=== PROBLEM REQUIREMENTS ===
Write out every line exactly, from the first line of the records below through the line that contains "[r; g; b; r; g;".
--------------------------------
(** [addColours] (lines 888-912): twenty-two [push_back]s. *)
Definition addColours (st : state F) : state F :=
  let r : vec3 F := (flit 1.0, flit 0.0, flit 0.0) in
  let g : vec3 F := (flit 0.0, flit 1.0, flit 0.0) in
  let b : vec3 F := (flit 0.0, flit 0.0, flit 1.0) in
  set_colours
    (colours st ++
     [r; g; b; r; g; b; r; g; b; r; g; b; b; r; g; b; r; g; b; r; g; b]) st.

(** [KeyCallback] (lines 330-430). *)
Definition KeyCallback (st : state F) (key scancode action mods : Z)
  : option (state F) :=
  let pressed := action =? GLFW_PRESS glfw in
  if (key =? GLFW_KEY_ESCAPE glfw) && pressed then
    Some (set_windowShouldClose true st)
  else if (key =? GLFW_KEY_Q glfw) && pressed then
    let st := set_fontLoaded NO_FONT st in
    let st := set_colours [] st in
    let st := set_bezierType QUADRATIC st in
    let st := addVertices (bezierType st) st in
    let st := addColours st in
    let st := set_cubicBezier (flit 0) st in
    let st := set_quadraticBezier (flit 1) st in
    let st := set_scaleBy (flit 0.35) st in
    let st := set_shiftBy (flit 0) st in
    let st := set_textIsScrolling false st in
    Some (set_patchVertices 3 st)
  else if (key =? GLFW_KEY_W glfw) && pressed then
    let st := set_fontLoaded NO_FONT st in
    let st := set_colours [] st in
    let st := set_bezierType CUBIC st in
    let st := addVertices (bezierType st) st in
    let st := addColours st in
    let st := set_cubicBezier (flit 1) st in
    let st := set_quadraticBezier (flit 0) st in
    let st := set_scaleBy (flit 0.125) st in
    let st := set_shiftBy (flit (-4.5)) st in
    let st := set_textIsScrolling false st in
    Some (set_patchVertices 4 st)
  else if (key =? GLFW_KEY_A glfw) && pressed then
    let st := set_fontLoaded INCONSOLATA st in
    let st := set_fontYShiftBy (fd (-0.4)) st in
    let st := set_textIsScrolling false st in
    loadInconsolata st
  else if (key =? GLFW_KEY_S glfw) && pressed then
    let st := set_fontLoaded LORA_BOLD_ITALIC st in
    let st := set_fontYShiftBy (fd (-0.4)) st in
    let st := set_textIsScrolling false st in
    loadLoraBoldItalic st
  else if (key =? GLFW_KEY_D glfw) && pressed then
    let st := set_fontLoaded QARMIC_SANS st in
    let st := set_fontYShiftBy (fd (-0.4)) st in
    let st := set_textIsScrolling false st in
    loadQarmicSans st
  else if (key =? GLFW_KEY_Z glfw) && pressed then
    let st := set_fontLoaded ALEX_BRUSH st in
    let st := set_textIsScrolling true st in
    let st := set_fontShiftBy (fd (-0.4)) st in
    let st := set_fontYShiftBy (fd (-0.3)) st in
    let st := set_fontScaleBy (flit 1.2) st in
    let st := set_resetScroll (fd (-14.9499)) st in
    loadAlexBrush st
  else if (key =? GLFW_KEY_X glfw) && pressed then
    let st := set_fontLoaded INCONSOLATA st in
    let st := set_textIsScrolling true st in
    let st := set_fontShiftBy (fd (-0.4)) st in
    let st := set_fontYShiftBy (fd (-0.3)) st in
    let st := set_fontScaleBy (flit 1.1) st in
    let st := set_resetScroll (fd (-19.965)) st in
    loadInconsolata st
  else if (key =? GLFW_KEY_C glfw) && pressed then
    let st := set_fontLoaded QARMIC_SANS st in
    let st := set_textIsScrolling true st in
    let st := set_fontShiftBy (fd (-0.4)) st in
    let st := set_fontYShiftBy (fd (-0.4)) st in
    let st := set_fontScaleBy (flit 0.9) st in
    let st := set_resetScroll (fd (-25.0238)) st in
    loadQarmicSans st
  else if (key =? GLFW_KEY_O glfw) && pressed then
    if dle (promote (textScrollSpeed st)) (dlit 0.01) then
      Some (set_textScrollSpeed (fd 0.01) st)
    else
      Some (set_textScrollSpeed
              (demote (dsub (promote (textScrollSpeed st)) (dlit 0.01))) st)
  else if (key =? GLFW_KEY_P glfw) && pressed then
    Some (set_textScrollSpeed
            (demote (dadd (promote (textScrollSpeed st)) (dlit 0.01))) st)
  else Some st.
--------------------------------
=== WRITTEN SOLUTION ===
(** [addColours] (lines 888-912): twenty-two [push_back]s. *)
Definition addColours (st : state F) : state F :=
  let r : vec3 F := (flit 1.0, flit 0.0, flit 0.0) in
  let g : vec3 F := (flit 0.0, flit 1.0, flit 0.0) in
  let b : vec3 F := (flit 0.0, flit 0.0, flit 1.0) in
  set_colours
    (colours st ++
     [r; g; b; r; g; b; r; g; b; r; g; b; b; r; g; b; r; g; b; r; g; b]) st.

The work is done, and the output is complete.